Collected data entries
(* ===== verification/EngineRun.v ===== *)
(** Operating the engine: the invariant of [Engine] and what [execute], [tick],
    [snapshot] and [restore] do.

    [engine_wf] is the invariant.  Its heart is agreement: running the pending
    actions on the realized switcher succeeds and leads to a switcher that, with
    every animation at its end, is the desired one. *)
From S2P Require Import Prelude BTree Types EngineShow Engine EngineSim.
From S2P Require Command Clock Actions Plans Scheduler FadeToBlack Overlay SwitcherTypes Switcher Settle.
Import SwitcherTypes.
Import Settle.
#[local] Open Scope Z_scope.
#[local] Arguments ty_max : simpl never.

(** ** The invariant *)

Definition pending_list (e : Engine) : list (Actions.ScheduledAction EngineCommand.t) :=
  Actions.pending (Scheduler.actions (scheduler e)).
Definition pending_commands (e : Engine) : list EngineCommand.t := Actions.action <$> pending_list e.
(** The actions of a tick on the realized switcher; [None] is an error or a panic. *)
Fixpoint runtime_run (l : list EngineCommand.t) (r : Switcher.SwitcherState) :
    option Switcher.SwitcherState :=
  match l with
  | [] => Some r
  | c :: l =>
      match apply_runtime c r with
      | (r, Ret _) => runtime_run l r
      | _ => None
      end
  end.
(** The events they report. *)
Fixpoint runtime_events (l : list EngineCommand.t) (r : Switcher.SwitcherState) :
    Switcher.events :=
  match l with
  | [] => []
  | c :: l =>
      match apply_runtime c r with
      | (r, Ret evs) => evs ++ runtime_events l r
      | _ => []
      end
  end.
Definition bounded (r : Switcher.SwitcherState) : Prop :=
  ∀ t, Switcher.transition r = Some t → tr_duration_frames t ≤ MAX_TRANSITION_DURATION_FRAMES.
(** The frame interval of a T-bar has been shown. *)
Definition t_bar_shown (r : Switcher.SwitcherState) : Prop :=
  settle_frame <$> Switcher.t_bar r = Switcher.t_bar r.

Definition accepted_in (m : gmap IdempotencyKey Receipt) : gmap IdempotencyKey Receipt :=
  filter (λ p, is_Some (accepted p.2)) m.
Definition receipt_on_time (e : Engine) (r : Receipt) : Prop :=
  ∀ a, accepted r = Some a →
    acc_target_frame a < frame_cursor e ∨
    acc_target_frame a = frame_cursor e ∧ pending_commands e ≠ [].

(** What the switchers must be to each other; [r'] is the realized switcher after
    the pending actions. *)
Record agree (e : Engine) (r' : Switcher.SwitcherState) : Prop := {
  ag_run : runtime_run (pending_commands e) (realized_switcher e) = Some r';
  ag_wf : Switcher.switcher_wf r';
  ag_settled : desired_switcher (show e) = settle r';
  ag_in_flight : tr_kind <$> Switcher.transition r' = transition_in_flight e;
  ag_bounded : bounded r'
}.
Record engine_wf (e : Engine) : Prop := {
  ew_show : show_wf (show e);
  ew_scheduler : Scheduler.scheduler_wf (scheduler e);
  ew_commands : Command.cs_wf (commands e);
  ew_history : receipt_history e = Command.receipts (commands e);
  ew_rate : Plans.frame_rate (Scheduler.pacer (scheduler e)) = frame_rate e;
  ew_origin : Plans.origin_ns (Scheduler.pacer (scheduler e)) = 0;
  ew_target : Forall (λ a, Actions.target_frame a = frame_cursor e) (pending_list e);
  ew_pending : pending_actions e = Z.of_nat (length (pending_list e));
  ew_generation : 0 ≤ runtime_generation e ∧
    runtime_generation e + pending_actions e = Command.revision (commands e);
  ew_clock : clock_time e = if decide (frame_cursor e = 0) then 0
    else Plans.due_at (Scheduler.pacer (scheduler e)) (frame_cursor e - 1);
  ew_realized : Switcher.switcher_wf (realized_switcher e);
  ew_shown : t_bar_shown (realized_switcher e);
  ew_agree : ∃ r', agree e r';
  ew_receipts : ∀ k r, receipt_history e !! k = Some r → receipt_on_time e r;
  ew_accepted : Z.of_nat (size (accepted_in (receipt_history e))) =
    Command.revision (commands e)
}.

Lemma runtime_run_app l1 l2 r :
  runtime_run (l1 ++ l2) r = r' ← runtime_run l1 r; runtime_run l2 r'.
Proof.
  revert r. induction l1 as [|c l1 IH]; intros r; simpl; [done|].
  by destruct (apply_runtime c r) as [r' [l|e|]].
Qed.

(** ** Ticks *)

Lemma apply_actions_run l e r' :
  runtime_run (Actions.action <$> l) (realized_switcher e) = Some r' →
  0 ≤ runtime_generation e → runtime_generation e + Z.of_nat (length l) ≤ ty_max U64 →
  apply_actions l e =
    (set_generation (runtime_generation e + Z.of_nat (length l)) (set_realized r' e),
     Ret (runtime_events (Actions.action <$> l) (realized_switcher e), mjoin ((λ a, strip_update (Actions.action a)) <$> l))).
Proof.
  revert e. induction l as [|a l IH]; intros e Hrun Hg Hmax.
  { injection Hrun as <-. simpl. rewrite Z.add_0_r. by destruct e. }
  rewrite fmap_cons in Hrun. cbn [runtime_run] in Hrun.
  destruct (apply_runtime (Actions.action a) (realized_switcher e)) as [r1 [evs1|err|]] eqn:Ha;
    [|done..].
  cbn [length] in Hmax. cbn [apply_actions].
  unfold mbind, stm_bind, st_zoom, st_map_err, st_get, st_lift, st_modify.
  rewrite Ha. cbn [outcome_map_err runtime_generation set_realized].
  assert (Hnext : Command.checked_next (runtime_generation e) = Ok (runtime_generation e + 1)).
  { apply Command.checked_next_Ok. split; [done|]. unfold in_ty. simpl ty_min. lia. }
  rewrite Hnext. cbn [result_map_err].
  rewrite (IH (set_generation (runtime_generation e + 1) (set_realized r1 e)));
    [|done|simpl; lia..].
  rewrite !fmap_cons. cbn [mret stm_ret length runtime_events]. rewrite Ha.
  replace (runtime_generation e + Z.of_nat (S (length l)))
    with (runtime_generation e + 1 + Z.of_nat (length l)) by lia. reflexivity.
Qed.

(** What a frame tells about the transition in flight. *)
Lemma frame_in_flight r r' more :
  Switcher.switcher_wf r → Switcher.advance_frame_events r = (r', Ret more) →
  (tr_kind <$> Switcher.transition r') =
    (if existsb program_changed more then None else tr_kind <$> Switcher.transition r) ∧
  (bounded r → bounded r') ∧ t_bar_shown r'.
Proof.
  intros Hwf Hf. destruct (Switcher.advance_frame_spec r Hwf)
    as (r1&l1&Hs&_&_&_&_&_&_&P&B&_&fades&Hl&Hfades).
  rewrite Hf in Hs. injection Hs as <- <-.
  assert (Hnone : existsb program_changed fades = false).
  { apply not_true_iff_false. rewrite existsb_exists. intros (ev&Hin%list_elem_of_In&Hch).
    specialize (Hfades ev Hin). by destruct ev. }
  rewrite Hl, existsb_app, Hnone, orb_false_r. unfold bounded, t_bar_shown. rewrite B.
  split_and!; [| |by destruct (Switcher.t_bar r)].
  - unfold Switcher.route_next in P |- *. destruct (Switcher.transition r) as [t|];
      [case_decide|]; by injection P as _ _ ->.
  - unfold Switcher.route_next in P. intros Hb t. destruct (Switcher.transition r) as [t0|];
      [case_decide|]; injection P as _ _ ->; [done| |done].
    intros [= <-]. simpl. by apply Hb.
Qed.

(** The deadline of the next frame, if there is one. *)
Definition due (e : Engine) : Z :=
  Plans.due_at (Scheduler.pacer (scheduler e)) (frame_cursor e).
Definition can_tick (e : Engine) : Prop := due e ≤ ty_max U64 ∧ frame_cursor e < ty_max U64.
#[global] Instance can_tick_dec e : Decision (can_tick e).
Proof. unfold can_tick. apply _. Defined.

Lemma clock_before_due e : engine_wf e → clock_time e ≤ due e.
Proof.
  intros Hwf. pose proof (Scheduler.sw_pacer _ (ew_scheduler _ Hwf)) as Hp.
  rewrite (ew_clock _ Hwf). unfold due. case_decide as Hz.
  - rewrite Hz. unfold Plans.due_at. rewrite (ew_origin _ Hwf).
    destruct (Plans.pw_rate _ Hp) as [[? ?] [? ?] _].
    pose proof (Z.div_pos (0 * denominator (Plans.frame_rate (Scheduler.pacer (scheduler e))) *
      Plans.NANOS_PER_SECOND) (numerator (Plans.frame_rate (Scheduler.pacer (scheduler e))))).
    lia.
  - apply Plans.due_at_mono; [done|lia].
Qed.

(** What a tick shows. *)
Record frame_shown (e : Engine) (fr : FrameResult) (e' : Engine) (r' : Switcher.SwitcherState) :
    Prop := {
  fs_frame : result_frame fr = frame_cursor e;
  fs_deadline : result_deadline fr = due e;
  fs_program : result_program fr = Switcher.program_frame r';
  fs_fade : FadeToBlack.frame (Switcher.fade_to_black r') = Some (result_fade_to_black fr);
  fs_overlays : result_overlays fr = Switcher.overlays r';
  fs_events : ∃ more, Switcher.advance_frame_events r' = (realized_switcher e', Ret more) ∧
    result_events fr = runtime_events (pending_commands e) (realized_switcher e) ++ more;
  fs_strips : result_strip_updates fr = mjoin (strip_update <$> pending_commands e);
  fs_revision : result_revision fr = Command.revision (commands e);
  fs_generation : result_generation fr = Command.revision (commands e)
}.
(** What a tick leaves behind. *)
Record ticked (e e' : Engine) (r' : Switcher.SwitcherState) : Prop := {
  tk_commands : commands e' = commands e;
  tk_history : receipt_history e' = receipt_history e;
  tk_rate : frame_rate e' = frame_rate e;
  tk_cursor : frame_cursor e' = frame_cursor e + 1;
  tk_pending : pending_list e' = [];
  tk_sequence : Actions.next_sequence (Scheduler.actions (scheduler e')) =
    Actions.next_sequence (Scheduler.actions (scheduler e));
  tk_generation : runtime_generation e' = Command.revision (commands e);
  tk_clock : clock_time e' = due e;
  tk_domain : Clock.snap_domain (Clock.snapshot (clock e')) =
    Clock.snap_domain (Clock.snapshot (clock e));
  tk_realized : ∃ more, Switcher.advance_frame_events r' = (realized_switcher e', Ret more)
}.

Lemma Forall_le_nil {A} (f : A → Z) (l : list A) n :
  Forall (λ a, f a = n) l → Forall (λ a, n < f a) l → l = [].
Proof.
  intros H1 H2. destruct l as [|a l]; [done|].
  apply Forall_cons in H1 as [? _], H2 as [? _]. lia.
Qed.

Lemma next_deadline_due e :
  engine_wf e →
  next_frame_deadline e =
    if decide (due e ≤ ty_max U64) then Ret (due e)
    else Throw (ErrTick (Scheduler.Pacing Plans.DeadlineOverflow)).
Proof.
  intros Hwf. unfold next_frame_deadline.
  rewrite Plans.next_deadline_eq by apply (Scheduler.sw_pacer _ (ew_scheduler _ Hwf)).
  unfold due, frame_cursor. by case_decide.
Qed.
Lemma clock_set e :
  engine_wf e →
  Clock.manual_set (due e) (clock e) =
    (Clock.manual_new (Clock.snap_domain (Clock.snapshot (clock e))) (due e),
     Ret (Clock.mk_snapshot (Clock.snap_domain (Clock.snapshot (clock e))) (due e))).
Proof.
  intros Hwf. pose proof (clock_before_due e Hwf). unfold clock_time in *.
  unfold Clock.manual_set, mbind, stm_bind, st_get, st_require. rewrite decide_True by lia. done.
Qed.
(** The scheduler's tick takes all that is pending. *)
Lemma scheduler_tick e :
  engine_wf e → can_tick e →
  ∃ s' t, Scheduler.tick (due e) (scheduler e) = (s', Ret t) ∧
    Scheduler.scheduler_wf s' ∧
    Scheduler.deadline t = Plans.mk_deadline (frame_cursor e) (due e) ∧
    Scheduler.pacer s' = Plans.mk_pacer (frame_rate e) 0 (frame_cursor e + 1) ∧
    Scheduler.tick_actions t = pending_list e ∧
    Actions.pending (Scheduler.actions s') = [] ∧
    Actions.next_sequence (Scheduler.actions s') =
      Actions.next_sequence (Scheduler.actions (scheduler e)).
Proof.
  intros Hwf [Hdue Hmax]. pose proof (Scheduler.tick_spec (due e) _ (ew_scheduler _ Hwf)) as Ht.
  change (Scheduler.due_of (scheduler e)) with (due e) in Ht.
  change (Plans.next_frame (Scheduler.pacer (scheduler e))) with (frame_cursor e) in Ht.
  destruct (Scheduler.tick (due e) (scheduler e)) as [s' [t|[n d|[]|e0]|]].
  - destruct Ht as (Hs&Hd&_&_&_&Hp&_&Hseq&Hpe&_&Hrest&_). exists s', t.
    rewrite (ew_rate _ Hwf), (ew_origin _ Hwf) in Hp.
    assert (Hnil : Actions.pending (Scheduler.actions s') = []).
    { eapply Forall_le_nil; [|exact Hrest]. pose proof (ew_target _ Hwf) as Htg.
      unfold pending_list in Htg. rewrite Hpe in Htg. by apply Forall_app in Htg as [_ ?]. }
    rewrite Hnil, app_nil_r in Hpe. split_and!; try done.
  - destruct Ht as (_&_&->&?). lia.
  - destruct Ht as (_&?). lia.
  - destruct Ht as (_&?). lia.
  - done.
  - done.
Qed.
Lemma scheduler_tick_exhausted e :
  engine_wf e → due e ≤ ty_max U64 → frame_cursor e = ty_max U64 →
  Scheduler.tick (due e) (scheduler e) =
    (scheduler e, Throw (Scheduler.Pacing Plans.FrameNumberExhausted)).
Proof.
  intros Hwf Hdue Hmax. pose proof (Scheduler.tick_spec (due e) _ (ew_scheduler _ Hwf)) as Ht.
  change (Scheduler.due_of (scheduler e)) with (due e) in Ht.
  destruct (Scheduler.tick (due e) (scheduler e)) as [s' [t|[n d|[]|e0]|]].
  - destruct Ht as (Hs&_&_&_&_&Hp&_). pose proof (Scheduler.sw_pacer _ Hs) as Hw.
    rewrite Hp in Hw. pose proof (Plans.pw_next _ Hw) as Hn. simpl in Hn.
    unfold frame_cursor in Hmax. unfold in_ty in Hn. lia.
  - destruct Ht as (_&_&->&?). lia.
  - destruct Ht as (_&?). lia.
  - by destruct Ht as (->&_).
  - done.
  - done.
Qed.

■ Task prompt
Your task is to quote, without any alteration, the lines running from the top of the records to the line that holds "From S2P Require Import", both included.

■ Answer section
(* ===== verification/EngineRun.v ===== *)
(** Operating the engine: the invariant of [Engine] and what [execute], [tick],
    [snapshot] and [restore] do.

    [engine_wf] is the invariant.  Its heart is agreement: running the pending
    actions on the realized switcher succeeds and leads to a switcher that, with
    every animation at its end, is the desired one. *)
From S2P Require Import Prelude BTree Types EngineShow Engine EngineSim.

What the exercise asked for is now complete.